Directions for this task:
All entries must be given again exactly as written.

***

(** C4 as stated fails outside the 32-bit range.  No template has the
    identity 2147483648, and the call fails with an error of the store,
    not with the not-found error.  Template 1 exists, has the entry step 1
    and user u1 holds its role, and with the entity identity 2147483648
    the call fails, with an error that is neither the not-found nor the
    no-eligible-user error. *)
Lemma startWorkflow_out_of_range :
  (find_template ex_db (StartInput.templateId ex_start_out_of_range) = None
   /\ startWorkflow 20 ex_start_out_of_range ex_db =
      (Err (OutOfRange "workflow_templates.id"), ex_db)
   /\ kind (OutOfRange "workflow_templates.id") <> NotFoundError)
  /\ (find_template ex_db (StartInput.templateId ex_start_entity_out_of_range)
      = Some ex_t1
      /\ entry_step ex_db 1 = Some ex_s1
      /\ user_of (first_user_role (Step.roleId ex_s1) ex_db) = Some ex_u1
      /\ fst (startWorkflow 20 ex_start_entity_out_of_range ex_db) =
         Err (OutOfRange "workflow_instances.entity_id")
      /\ tables (snd (startWorkflow 20 ex_start_entity_out_of_range ex_db))
         = tables ex_db
      /\ kind (OutOfRange "workflow_instances.entity_id") <> NotFoundError
      /\ kind (OutOfRange "workflow_instances.entity_id")
         <> NoEligibleAssigneeError).
Proof. repeat split; discriminate. Qed.
(** The count of sequences attaining the top powers of the primes of [act],
    the primes of [pas] being unconstrained. *)
Lemma attaining_count n act :
  forall pas,
    prime_powers (act ++ pas) ->
    Forall (fun e => 0 < e) (dict_values act) ->
    Z.of_nat (length (attaining n (prod_pow (act ++ pas)) (dict_keys act)))
    = exact_product (Z.of_nat n) act * free_product (Z.of_nat n) pas.
Proof.
  induction act as [|[p e] act IH]; intros pas Hpp Hpos.
  - cbn [app dict_keys map exact_product].
    rewrite length_attaining_nil, num_divisors_prod_pow by (lia || assumption).
    ring.
  - cbn [dict_values map snd] in Hpos. inversion Hpos as [|? ? He Hpos']; subst.
    cbn [app] in Hpp |- *. cbn [dict_keys map fst prod_pow exact_product].
    fold (dict_keys act).
    pose proof (prime_powers_tail _ _ _ Hpp) as (Hp & _ & Hnotin & Hpp').
    pose proof (prime_gt_1 p Hp) as Hp1.
    pose proof (prime_powers_pos _ Hpp') as Hrest.
    assert (Hpe : 0 < p ^ e) by (apply Z.pow_pos_nonneg; lia).
    assert (Hsplit : p ^ e * prod_pow (act ++ pas)
                     = (p ^ (e - 1) * prod_pow (act ++ pas)) * p).
    { replace e with (Z.succ (e - 1)) at 1 by lia.
      rewrite Z.pow_succ_r by lia. ring. }
    assert (Hstep : length (attaining n (p ^ e * prod_pow (act ++ pas)) (dict_keys act))
                    = (length (attaining n (p ^ e * prod_pow (act ++ pas))
                                         (p :: dict_keys act))
                       + length (attaining n (p ^ (e - 1) * prod_pow (act ++ pas))
                                           (dict_keys act)))%nat).
    { replace (p ^ (e - 1) * prod_pow (act ++ pas))
        with (p ^ e * prod_pow (act ++ pas) / p)
        by (rewrite Hsplit; apply Z.div_mul; lia).
      apply attaining_step.
      - nia.
      - assumption.
      - exists (p ^ (e - 1) * prod_pow (act ++ pas)). exact Hsplit.
      - intros Hin. apply Hnotin. rewrite dict_keys_app.
        apply in_or_app. left. exact Hin.
      - apply Forall_forall. intros q Hq. split.
        + destruct Hpp' as (_ & Hk & _). rewrite Forall_forall in Hk.
          apply Hk. rewrite dict_keys_app. apply in_or_app. left. exact Hq.
        + apply Z.divide_mul_r. rewrite prod_pow_app.
          apply Z.divide_mul_l. apply key_divides_prod_pow; assumption. }
    pose proof (IH ((p, e) :: pas)) as IH1.
    pose proof (IH ((p, e - 1) :: pas)) as IH2.
    rewrite prod_pow_middle in IH1, IH2. cbn [free_product] in IH1, IH2.
    replace (e - 1 + 1) with e in IH2 by lia.
    replace (Z.of_nat (length (attaining n (p ^ e * prod_pow (act ++ pas))
                                         (p :: dict_keys act))))
      with (Z.of_nat (length (attaining n (p ^ e * prod_pow (act ++ pas))
                                        (dict_keys act)))
            - Z.of_nat (length (attaining n (p ^ (e - 1) * prod_pow (act ++ pas))
                                          (dict_keys act)))) by lia.
    rewrite IH1, IH2; try assumption.
    + ring.
    + apply (prime_powers_perm ((p, e - 1) :: act ++ pas));
        [apply Permutation_middle|].
      apply (prime_powers_head p e); [lia | assumption].
    + apply (prime_powers_perm ((p, e) :: act ++ pas));
        [apply Permutation_middle | assumption].
Qed.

***

Exercise output:
(** C4 as stated fails outside the 32-bit range.  No template has the
    identity 2147483648, and the call fails with an error of the store,
    not with the not-found error.  Template 1 exists, has the entry step 1
    and user u1 holds its role, and with the entity identity 2147483648
    the call fails, with an error that is neither the not-found nor the
    no-eligible-user error. *)
Lemma startWorkflow_out_of_range :
  (find_template ex_db (StartInput.templateId ex_start_out_of_range) = None
   /\ startWorkflow 20 ex_start_out_of_range ex_db =
      (Err (OutOfRange "workflow_templates.id"), ex_db)
   /\ kind (OutOfRange "workflow_templates.id") <> NotFoundError)
  /\ (find_template ex_db (StartInput.templateId ex_start_entity_out_of_range)
      = Some ex_t1
      /\ entry_step ex_db 1 = Some ex_s1
      /\ user_of (first_user_role (Step.roleId ex_s1) ex_db) = Some ex_u1
      /\ fst (startWorkflow 20 ex_start_entity_out_of_range ex_db) =
         Err (OutOfRange "workflow_instances.entity_id")
      /\ tables (snd (startWorkflow 20 ex_start_entity_out_of_range ex_db))
         = tables ex_db
      /\ kind (OutOfRange "workflow_instances.entity_id") <> NotFoundError
      /\ kind (OutOfRange "workflow_instances.entity_id")
         <> NoEligibleAssigneeError).
Proof. repeat split; discriminate. Qed.
(** The count of sequences attaining the top powers of the primes of [act],
    the primes of [pas] being unconstrained. *)
Lemma attaining_count n act :
  forall pas,
    prime_powers (act ++ pas) ->
    Forall (fun e => 0 < e) (dict_values act) ->
    Z.of_nat (length (attaining n (prod_pow (act ++ pas)) (dict_keys act)))
    = exact_product (Z.of_nat n) act * free_product (Z.of_nat n) pas.
Proof.
  induction act as [|[p e] act IH]; intros pas Hpp Hpos.
  - cbn [app dict_keys map exact_product].
    rewrite length_attaining_nil, num_divisors_prod_pow by (lia || assumption).
    ring.
  - cbn [dict_values map snd] in Hpos. inversion Hpos as [|? ? He Hpos']; subst.
    cbn [app] in Hpp |- *. cbn [dict_keys map fst prod_pow exact_product].
    fold (dict_keys act).
    pose proof (prime_powers_tail _ _ _ Hpp) as (Hp & _ & Hnotin & Hpp').
    pose proof (prime_gt_1 p Hp) as Hp1.
    pose proof (prime_powers_pos _ Hpp') as Hrest.
    assert (Hpe : 0 < p ^ e) by (apply Z.pow_pos_nonneg; lia).
    assert (Hsplit : p ^ e * prod_pow (act ++ pas)
                     = (p ^ (e - 1) * prod_pow (act ++ pas)) * p).
    { replace e with (Z.succ (e - 1)) at 1 by lia.
      rewrite Z.pow_succ_r by lia. ring. }
    assert (Hstep : length (attaining n (p ^ e * prod_pow (act ++ pas)) (dict_keys act))
                    = (length (attaining n (p ^ e * prod_pow (act ++ pas))
                                         (p :: dict_keys act))
                       + length (attaining n (p ^ (e - 1) * prod_pow (act ++ pas))
                                           (dict_keys act)))%nat).
    { replace (p ^ (e - 1) * prod_pow (act ++ pas))
        with (p ^ e * prod_pow (act ++ pas) / p)
        by (rewrite Hsplit; apply Z.div_mul; lia).
      apply attaining_step.
      - nia.
      - assumption.
      - exists (p ^ (e - 1) * prod_pow (act ++ pas)). exact Hsplit.
      - intros Hin. apply Hnotin. rewrite dict_keys_app.
        apply in_or_app. left. exact Hin.
      - apply Forall_forall. intros q Hq. split.
        + destruct Hpp' as (_ & Hk & _). rewrite Forall_forall in Hk.
          apply Hk. rewrite dict_keys_app. apply in_or_app. left. exact Hq.
        + apply Z.divide_mul_r. rewrite prod_pow_app.
          apply Z.divide_mul_l. apply key_divides_prod_pow; assumption. }
    pose proof (IH ((p, e) :: pas)) as IH1.
    pose proof (IH ((p, e - 1) :: pas)) as IH2.
    rewrite prod_pow_middle in IH1, IH2. cbn [free_product] in IH1, IH2.
    replace (e - 1 + 1) with e in IH2 by lia.
    replace (Z.of_nat (length (attaining n (p ^ e * prod_pow (act ++ pas))
                                         (p :: dict_keys act))))
      with (Z.of_nat (length (attaining n (p ^ e * prod_pow (act ++ pas))
                                        (dict_keys act)))
            - Z.of_nat (length (attaining n (p ^ (e - 1) * prod_pow (act ++ pas))
                                          (dict_keys act)))) by lia.
    rewrite IH1, IH2; try assumption.
    + ring.
    + apply (prime_powers_perm ((p, e - 1) :: act ++ pas));
        [apply Permutation_middle|].
      apply (prime_powers_head p e); [lia | assumption].
    + apply (prime_powers_perm ((p, e) :: act ++ pas));
        [apply Permutation_middle | assumption].
Qed.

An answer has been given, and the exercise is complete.